* Dataset entries:
(** * markusapi: a shallow embedding of [markusapi/markusapi.py]

    The module is a thin client for the MarkUs HTTP API.  This development
    embeds class [Markus] as Rocq functions:

    - Python values are the inductive [pyval]; [str] is a sequence of code
      points, [bytes] a sequence of octets, a [dict] an insertion-ordered
      association list with unique keys;
    - exceptions are the [Raise] branch of [outcome];
    - the network is an oracle answering each request, and the methods that
      talk to it run in a small state-and-error monad whose state is the
      trace of requests sent so far;
    - the functions of the Python standard library whose text matters here
      ([urllib.parse.urlencode], [bytes.decode], [json.loads]) are written
      out; [urlparse], [mimetypes.guess_type], [repr] and what depends on
      floating point are fields of the interface [PyLib]. *)

From Stdlib Require Import List NArith ZArith Lia Bool String Ascii.
From Stdlib Require Import Strings.Byte DecimalString.
From Stdlib Require DecimalPos.
Import ListNotations.

Open Scope N_scope.

(** ** Text and octets *)

(** A code point is a number; [str] is a sequence of them. *)
Abbreviation codepoint := N (only parsing).
Definition str := list codepoint.
Definition bytes := list byte.

Definition byte_of_N (n : N) : byte :=
  match Byte.of_N n with Some b => b | None => x00 end.

(** A source-code literal: every character of an ASCII literal is its own
    code point. *)
Definition u (s : string) : str :=
  List.map N_of_ascii (list_ascii_of_string s).

(** A bytes literal. *)
Definition b (s : string) : bytes :=
  List.map byte_of_ascii (list_ascii_of_string s).

(** A literal that holds double quotes, written with an apostrophe for
    each of them. *)
Definition q (s : string) : str :=
  List.map (fun c => if c =? 0x27 then 0x22 else c) (u s).

Definition str_eqb (s t : str) : bool :=
  if list_eq_dec N.eq_dec s t then true else false.

Definition str_in (c : codepoint) (s : str) : bool :=
  existsb (N.eqb c) s.

(** ['sep'.join(parts)] *)
Fixpoint str_join (sep : str) (parts : list str) : str :=
  match parts with
  | [] => []
  | [p] => p
  | p :: rest => p ++ sep ++ str_join sep rest
  end.

(** ** Exceptions *)

Inductive exn : Type :=
| AssertionError
| ValueError (msg : string)
| TypeError
| AttributeError
| UnicodeEncodeError
| UnicodeDecodeError
| JSONDecodeError
| TransportFault.

Inductive outcome (A : Type) : Type :=
| Ok (a : A)
| Raise (e : exn).
Arguments Ok {A} a.
Arguments Raise {A} e.

Definition obind {A B} (x : outcome A) (k : A -> outcome B) : outcome B :=
  match x with
  | Ok a => k a
  | Raise e => Raise e
  end.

* Exercise goal:
From the line holding "List.map byte_of_ascii (list_ascii_of_string" down to the final line above, quote every line exactly and only those lines.

* Written solution:
  List.map byte_of_ascii (list_ascii_of_string s).

(** A literal that holds double quotes, written with an apostrophe for
    each of them. *)
Definition q (s : string) : str :=
  List.map (fun c => if c =? 0x27 then 0x22 else c) (u s).

Definition str_eqb (s t : str) : bool :=
  if list_eq_dec N.eq_dec s t then true else false.

Definition str_in (c : codepoint) (s : str) : bool :=
  existsb (N.eqb c) s.

(** ['sep'.join(parts)] *)
Fixpoint str_join (sep : str) (parts : list str) : str :=
  match parts with
  | [] => []
  | [p] => p
  | p :: rest => p ++ sep ++ str_join sep rest
  end.

(** ** Exceptions *)

Inductive exn : Type :=
| AssertionError
| ValueError (msg : string)
| TypeError
| AttributeError
| UnicodeEncodeError
| UnicodeDecodeError
| JSONDecodeError
| TransportFault.

Inductive outcome (A : Type) : Type :=
| Ok (a : A)
| Raise (e : exn).
Arguments Ok {A} a.
Arguments Raise {A} e.

Definition obind {A B} (x : outcome A) (k : A -> outcome B) : outcome B :=
  match x with
  | Ok a => k a
  | Raise e => Raise e
  end.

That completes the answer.